The St. Paul City Council is expected to do something Wednesday it has done only once before in nearly 40 years of the city’s heralded district council system: split off part of one district and attach it to another.
The boundary shift, which will move about 3,200 people who live south of Lake Como from one council to another, has been discussed for years by residents who said that geographically they related better to the concerns of the Como Park area in District 10.
But their neighborhoods for years have comprised a stubby panhandle for District 6, most of which centers squarely on Rice Street and the North End.
Officials with both district councils initially resisted the change, but were persuaded after 165 people attended a public meeting in January. About 90 percent of those expressing a view said they wanted to move South Como to District 10.
“There was enough groundswell at the meeting to decide that the service lines should be changed,” said Kerry Antrim, executive director of the District 6 Planning Council.
Why did it matter?

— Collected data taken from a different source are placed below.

(* ===== verification/PubSubInterest.v ===== *)
(** * Advertising a node's interest

    Clients subscribe and unsubscribe from any number of threads; each changes
    the subscriber tables first and then counts the change for its topic, and a
    change from none to some or back starts a task that registers or removes
    the topic's interest actor, one task per topic at a time
    ([note_interest] and [drive_interest_dispatch], src/src/pubsub.rs).  When
    everything has come to rest the node advertises the topics it has
    subscribers for. *)

From stdpp Require Import relations.
From S2P Require Import Prelude Types PubSubFrame PubSub PubSubLocal.

(** ** State *)

(** Where the thread of a subscription is: its entry is in the tables and not
    counted yet, its handle is held, or its entry is gone and not discounted yet. *)
Inductive Stage := Entered | Held | Leaving.

#[global] Instance Stage_eq_dec : EqDecision Stage.
Proof. solve_decision. Defined.

(** Where a dispatch loop is, with what it read. *)
Inductive Loop :=
  | Reading
  | Calling (want_present : bool) (generation : Z)
  | Finishing (want_present : bool) (generation : Z).

Record Node := mkNode {
  i_subs : Subscribers;
  i_state : InterestState;
  regs : gmap Z (SubscriptionKind * Stage);
  loops : gmap Z Loop;
  advertised : gset Z;
}.

Definition node_new : Node := mkNode subs_new interest_new ∅ ∅ ∅.

Definition topic_of (k : SubscriptionKind) : option Z :=
  match k with OwnedKind t _ | BorrowedKind t _ => Some t | TypeKind _ => None end.

Definition add_subscriber (k : SubscriptionKind) (s : Subscribers) : Subscribers * Z :=
  match k with
  | OwnedKind t y => add_owned_subscriber (t, y) s
  | BorrowedKind t y => add_borrowed_subscriber (t, y) s
  | TypeKind y => add_type_subscriber y s
  end.

Definition take_subscriber (k : SubscriptionKind) (id : Z) (s : Subscribers) : option Subscribers :=
  match k with
  | OwnedKind t y => take_owned_subscriber (t, y) id s
  | BorrowedKind t y => take_borrowed_subscriber (t, y) id s
  | TypeKind y => remove_type_subscriber y id s
  end.

(** [note_interest], and the task it starts. *)
Definition noted (topic : Z) (present : bool) (rs : gmap Z (SubscriptionKind * Stage)) (x : Node) : Node :=
  let '(st, spawn) := note_interest topic present (i_state x) in
  mkNode (i_subs x) st rs (if (spawn : bool) then <[topic := Reading]> (loops x) else loops x) (advertised x).

(** ** Steps *)

(** Before 2^64 subscriptions and changes. *)
Definition in_range (topic : Z) (st : InterestState) : Prop :=
  count_of st topic < usize_max /\ generation_of st topic < u64_max.

(** What the threads and the tasks do on their own. *)
Inductive task_step (fails : bool) : Node -> Node -> Prop :=
  | task_count id k topic x : regs x !! id = Some (k, Entered) -> topic_of k = Some topic -> in_range topic (i_state x) ->
      task_step fails x (noted topic true (<[id := (k, Held)]> (regs x)) x)
  | task_discount id k topic x : regs x !! id = Some (k, Leaving) -> topic_of k = Some topic -> in_range topic (i_state x) ->
      task_step fails x (noted topic false (delete id (regs x)) x)
  | task_read topic x : loops x !! topic = Some Reading ->
      task_step fails x
        (mkNode (i_subs x) (i_state x) (regs x)
           (<[topic := let '(want, gen) := dispatch_read topic (i_state x) in Calling want gen]> (loops x)) (advertised x))
  | task_call topic want gen x : loops x !! topic = Some (Calling want gen) ->
      task_step fails x
        (mkNode (i_subs x) (i_state x) (regs x) (<[topic := Finishing want gen]> (loops x))
           (if want then {[topic]} ∪ advertised x else advertised x ∖ {[topic]}))
  | task_call_fails topic want gen x : fails = true -> loops x !! topic = Some (Calling want gen) ->
      task_step fails x (mkNode (i_subs x) (i_state x) (regs x) (<[topic := Finishing want gen]> (loops x)) (advertised x))
  | task_finish topic want gen st stop x : loops x !! topic = Some (Finishing want gen) ->
      dispatch_finish topic want gen (i_state x) = (st, stop) ->
      task_step fails x
        (mkNode (i_subs x) st (regs x) (if (stop : bool) then delete topic (loops x) else <[topic := Reading]> (loops x)) (advertised x)).

(** What clients begin. *)
Inductive client_step : Node -> Node -> Prop :=
  | client_subscribe k s id x : next_sub_id (i_subs x) < u64_max -> add_subscriber k (i_subs x) = (s, id) ->
      client_step x
        (mkNode s (i_state x) (<[id := (k, match topic_of k with Some _ => Entered | None => Held end)]> (regs x)) (loops x) (advertised x))
  | client_unsubscribe id k x : regs x !! id = Some (k, Held) ->
      client_step x
        match take_subscriber k id (i_subs x) with
        | Some s =>
            mkNode s (i_state x) (match topic_of k with Some _ => <[id := (k, Leaving)]> (regs x) | None => delete id (regs x) end) (loops x) (advertised x)
        | None => mkNode (i_subs x) (i_state x) (delete id (regs x)) (loops x) (advertised x)
        end.

Definition node_step (fails : bool) (x y : Node) : Prop := client_step x y \/ task_step fails x y.

(** A subscriber of the topic. *)
Definition subscribed (topic : Z) (s : Subscribers) : Prop := exists k id, topic_of k = Some topic /\ id ∈ entries s k.

(** ** The tables *)
Lemma add_subscriber_spec k s s' id : add_subscriber k s = (s', id) -> subs_ok s -> next_sub_id s < u64_max ->
  subs_ok s' /\ id = next_sub_id s /\ next_sub_id s' = id + 1
  /\ forall i k', i ∈ entries s' k' <-> i ∈ entries s k' \/ (i = id /\ k' = k).
Proof.
  intros E Hs Hm. assert (subs_ok s') as Hs'.
  { apply (f_equal fst) in E. cbn [fst] in E. subst s'. destruct k; [by apply add_owned_ok|by apply add_borrowed_ok|by apply add_type_ok]. }
  assert (wrapping_add u64_max (next_sub_id s) 1 = next_sub_id s + 1) as Ew.
  { pose proof (so_next _ Hs). unfold wrapping_add. rewrite Z.mod_small; unfold_widths; lia. }
  split; [done|]. destruct k; injection E as <- <-; (split; [done|]); (split; [exact Ew|]); intros i [];
    cbn; rewrite ?callbacks_insert; repeat case_decide; simplify_eq; rewrite ?elem_of_app, ?list_elem_of_singleton; unfold callbacks; intuition congruence.
Qed.

Lemma take_out_found id l : id ∈ l -> is_Some (take_out id l).
Proof.
  intros Hi. unfold take_out. destruct (list_find_elem_of (fun e => e = id) l id Hi eq_refl) as ([pos x] & ->). cbn. eauto.
Qed.

Lemma take_subscriber_spec k id s : subs_ok s -> id ∈ entries s k ->
  exists s', take_subscriber k id s = Some s' /\ subs_ok s' /\ next_sub_id s' = next_sub_id s
  /\ forall i k', i ∈ entries s' k' <-> i ∈ entries s k' /\ i <> id.
Proof.
  intros Hs Hi. destruct (take_out_found _ _ Hi) as (l & El).
  assert (exists s', take_subscriber k id s = Some s' /\ next_sub_id s' = next_sub_id s
    /\ forall k', entries s' k' = if decide (k' = k) then l else entries s k') as (s' & Et & En & He).
  { destruct k; cbn [entries take_subscriber] in El |- *; unfold callbacks, take_owned_subscriber, take_borrowed_subscriber, remove_type_subscriber in *;
      (destruct (_ !! _) as [l0|]; cbn [default mbind option_bind] in El |- *; [|done]); change (Datatypes.id l0) with l0 in El;
      rewrite El; cbn [mbind option_bind]; eexists; (split; [done|]); (split; [done|]);
      intros []; cbn; rewrite ?callbacks_put_back; repeat case_decide; simplify_eq; done. }
  exists s'. split; [done|]. split; [destruct k; [by eapply take_owned_ok|by eapply take_borrowed_ok|by eapply take_type_ok]|]. split; [done|].
  destruct (take_out_spec _ _ _ El (so_nodup _ Hs k)) as (_ & _ & Hl). intros i k'. rewrite He. case_decide as Ek; [subst; apply Hl|].
  split; [|tauto]. intros Hik. split; [done|]. intros ->. by rewrite (so_unique _ Hs _ _ _ Hik Hi) in Ek.
Qed.

(** ** Counting *)
Lemma note_spec t p st : in_range t st -> 0 <= count_of st t -> (p = false -> 0 < count_of st t) ->
  let '(st', spawn) := note_interest t p st in
  let transition := xorb (0 <? count_of st t) (0 <? count_of st' t) in
  count_of st' t = count_of st t + (if p then 1 else -1)
  /\ generation_of st' t = generation_of st t + (if transition then 1 else 0)
  /\ spawn = transition && bool_decide (t ∉ dispatch_in_flight st)
  /\ dispatch_in_flight st' = (if spawn then {[t]} ∪ dispatch_in_flight st else dispatch_in_flight st)
  /\ (local_counts st' !! t = None <-> count_of st' t = 0)
  /\ (transition = false -> generations st' !! t = generations st !! t)
  /\ forall t', t' <> t -> local_counts st' !! t' = local_counts st !! t' /\ generations st' !! t' = generations st !! t'.
Proof.
  intros [Hc Hg] H0 Hp. unfold note_interest.
  set (next := if p then saturating_add usize_max (count_of st t) 1 else saturating_sub (count_of st t) 1).
  assert (next = count_of st t + (if p then 1 else -1)) as En.
  { unfold next, saturating_add, saturating_sub. destruct p; [|specialize (Hp eq_refl)]; lia. }
  set (counts := if next =? 0 then _ else _). set (tr := (p && _) || _). set (gens := if tr then _ else _).
  assert (default 0 (counts !! t) = next) as Ecount.
  { unfold counts. destruct (Z.eqb_spec next 0) as [->|]; [by rewrite lookup_delete_eq|by rewrite lookup_insert_eq]. }
  assert (counts !! t = None <-> next = 0) as Ec0.
  { unfold counts. destruct (Z.eqb_spec next 0) as [->|]; [by rewrite lookup_delete_eq|by rewrite lookup_insert_eq]. }
  assert (tr = xorb (0 <? count_of st t) (0 <? next)) as Etr.
  { unfold tr. rewrite En. destruct p; [|specialize (Hp eq_refl)]; cbn; cmp_cases; cbn; try done; lia. }
  assert (default 0 (gens !! t) = generation_of st t + (if tr then 1 else 0)) as Eg.
  { unfold gens, saturating_add. destruct tr; [rewrite lookup_insert_eq; cbn; lia|unfold generation_of; lia]. }
  destruct (tr && bool_decide (t ∉ dispatch_in_flight st)) eqn:Es; unfold count_of, generation_of in *; cbn [local_counts generations dispatch_in_flight] in *;
    rewrite Ecount, <- Etr.
  all: split_and!; try done; try lia.
  all: try (intros Et; unfold gens; by rewrite Et).
  all: intros t' Hne; split; [unfold counts; destruct (next =? 0)|unfold gens; destruct tr]; rewrite ?lookup_delete_ne, ?lookup_insert_ne by done; done.
Qed.

Definition weight (t : Z) (r : SubscriptionKind * Stage) : Z := if decide (topic_of r.1 = Some t /\ r.2 <> Entered) then 1 else 0.

Lemma weight_nonneg t r : 0 <= weight t r.
Proof. unfold weight. case_decide; lia. Qed.

(** What the loop of a topic knows. *)
Definition loop_ok (t : Z) (st : InterestState) (adv : gset Z) (o : option Loop) : Prop :=
  match o with
  | None => (t ∈ adv <-> 0 < count_of st t) /\ (count_of st t = 0 -> generations st !! t = None)
  | Some Reading => True
  | Some (Calling want gen) => gen <= generation_of st t /\ (generation_of st t = gen -> want = (0 <? count_of st t))
  | Some (Finishing want gen) =>
      (gen <= generation_of st t /\ (generation_of st t = gen -> want = (0 <? count_of st t))) /\ (t ∈ adv <-> want = true)
  end.

Record node_ok (x : Node) : Prop := {
  nk_subs : subs_ok (i_subs x);
  nk_regs id k : id ∈ entries (i_subs x) k <-> exists stage, regs x !! id = Some (k, stage) /\ stage <> Leaving;
  nk_fresh id r : regs x !! id = Some r -> id < next_sub_id (i_subs x);
  nk_count t : count_of (i_state x) t = map_sum (weight t) (regs x);
  nk_counts t : local_counts (i_state x) !! t = None <-> count_of (i_state x) t = 0;
  nk_flight t : t ∈ dispatch_in_flight (i_state x) <-> is_Some (loops x !! t);
  nk_loop t : loop_ok t (i_state x) (advertised x) (loops x !! t);
}.

Lemma count_nonneg x t : node_ok x -> 0 <= count_of (i_state x) t.
Proof. intros Hx. rewrite (nk_count _ Hx). apply map_sum_nonneg. intros. apply weight_nonneg. Qed.

Lemma node_new_ok : node_ok node_new.
Proof.
  split; cbn.
  - apply subs_new_ok.
  - intros id k. split; [|intros (? & E & _); by rewrite lookup_empty in E]. destruct k; cbn; unfold callbacks; rewrite lookup_empty; by intros Hi%elem_of_nil.
  - intros id r E. by rewrite lookup_empty in E.
  - intros t. done.
  - intros t. unfold count_of. cbn. by rewrite lookup_empty.
  - intros t. rewrite lookup_empty. split; [by intros Hi%elem_of_empty|by intros [? ?]].
  - intros t. rewrite lookup_empty. cbn. unfold count_of. cbn. rewrite !lookup_empty. cbn. split; [|done]. split; [by intros Hi%elem_of_empty|lia].
Qed.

Because, Council Member Amy Brendmoen said, many South Como residents felt that being so far removed from the heart of the district muffled their voices on local issues — the reason that district councils were drawn up to begin with.

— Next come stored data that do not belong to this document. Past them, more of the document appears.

(** * Narrative structures: Harmon's Story Circle and Vogler's Hero's Journey

    A shallow embedding of [narr_mod/harmon_story_circle.py] and
    [narr_mod/vogler_hero_journey.py], and what holds of them.

    Conventions of the embedding.
    - A Python [int] is a [Z]; [len] returns a [Z].
    - A Python [str] is a [string].  In the Vogler module, where the text is
      measured, sliced and lower-cased, a character stands for one code point
      below 256.  In the Harmon module strings are only compared,
      concatenated and searched for ASCII markers, and the Cyrillic literals
      are kept as the bytes of the source file.
    - A [dict] is an association list in insertion order.  The dictionaries
      that Harmon's methods build from literal keys are records; the
      dictionaries of Vogler's [analyze], whose values are of several types
      and are read back with [get], are values of [Vogler.pyval].
    - A method is a computation in a monad of state and exceptions: the state
      holds the attributes of the class, the only data that outlive a call.
    - The floats whose value decides an outcome (scores, strengths, the
      balance) are ratios of integers and are kept as exact rationals, in
      lowest terms; a division raises [ZeroDivisionError] exactly when its
      divisor is zero.
    - The trigonometry of the layouts goes through the interface [Float],
      and the text printed for a float through [Repr].  The doubles of
      [Binary64] implement the interface: a mantissa and an exponent, each
      result rounded to 53 bits, with the cosine and the sine of the C
      library as parameters. *)

From Stdlib Require Import ZArith QArith Qround List String Ascii Bool Lia.
From Stdlib Require Import DecimalString.
From Stdlib Require Import Qabs Qpower Lqa.
Import ListNotations.
Local Open Scope string_scope.
Local Open Scope Z_scope.

(** ** Python strings *)

Module Str.

Definition nl : string := String "010"%char EmptyString.

(** [len(s)] *)
Definition len (s : string) : Z := Z.of_nat (String.length s).

(** [str(n)] for an [int]. *)
Definition of_int (n : Z) : string := NilZero.string_of_int (Z.to_int n).

(** [sep.join(parts)] *)
Fixpoint join (sep : string) (parts : list string) : string :=
  match parts with
  | [] => ""
  | [p] => p
  | p :: ps => p ++ sep ++ join sep ps
  end.

(** One character of [s.lower()]: the upper-case letters below code point
    256 are A-Z, and 192-222 but for the multiplication sign 215; each has its
    lower-case form 32 places further. *)
Definition lower_char (c : ascii) : ascii :=
  let n := nat_of_ascii c in
  if ((65 <=? n) && (n <=? 90))%nat then ascii_of_nat (n + 32)
  else if ((192 <=? n) && (n <=? 222) && negb (n =? 215))%nat
       then ascii_of_nat (n + 32)
  else c.

(** [s.lower()] *)
Fixpoint lower (s : string) : string :=
  match s with
  | EmptyString => EmptyString
  | String c s' => String (lower_char c) (lower s')
  end.

(** [s.replace(old, new)] for one-character [old] and [new]. *)
Fixpoint replace (old new : ascii) (s : string) : string :=
  match s with
  | EmptyString => EmptyString
  | String c s' =>
      String (if Ascii.eqb c old then new else c) (replace old new s')
  end.

(** [kw in s]: [kw] is a substring of [s]. *)
Fixpoint contains (kw s : string) : bool :=
  prefix kw s ||
  match s with
  | EmptyString => false
  | String _ s' => contains kw s'
  end.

“I heard South Como neighbors say they wanted to participate in decisionmaking,” said Brendmoen, who lives in the area and campaigned on the issue when she was elected to the City Council in 2011.
The resolution before the council Wednesday will place in District 10 the area west of Dale Street, south of Maryland Avenue and north of the rail tracks, effective Jan. 1, 2014. It’s on the consent agenda where noncontroversial items are placed.
The resolution also puts a moratorium on district boundary changes until the City Council approves a clear-cut procedure for use in the future.
St. Paul has 17 district councils, established in 1975 to give citizens a role in spending federal urban renewal dollars, debating community issues and getting the word out on things such as crime and development. Each council is an independent entity that is partly funded by the city, based on population and other factors.
Up to now there has been only one important district boundary change, in 1982 when some W. 7th Street residents opted to leave Highland for the West Seventh district.
The North End’s District 6 has about 25,000 residents, more than twice as many as the 11,000 people in Como District 10. District 6 has a poorer and more diverse population, with a greater mix of industry and business.
St. Paul’s Planning and Economic Development Department last fall recommended holding a public meeting to see how people felt about the boundary shift. Most who went to the January meeting were from the South Como area, and 96 percent of them favored changing the boundary.
A short time later, the North End council recommended the change and the Como council agreed.
The boundary shift won’t result in more city funding for the Como district, but it likely will result in thousands less for the North End district — perhaps up to $10,000 less, Antrim said.
But she said her concern has always been about disruption of services to residents, not the loss of funding.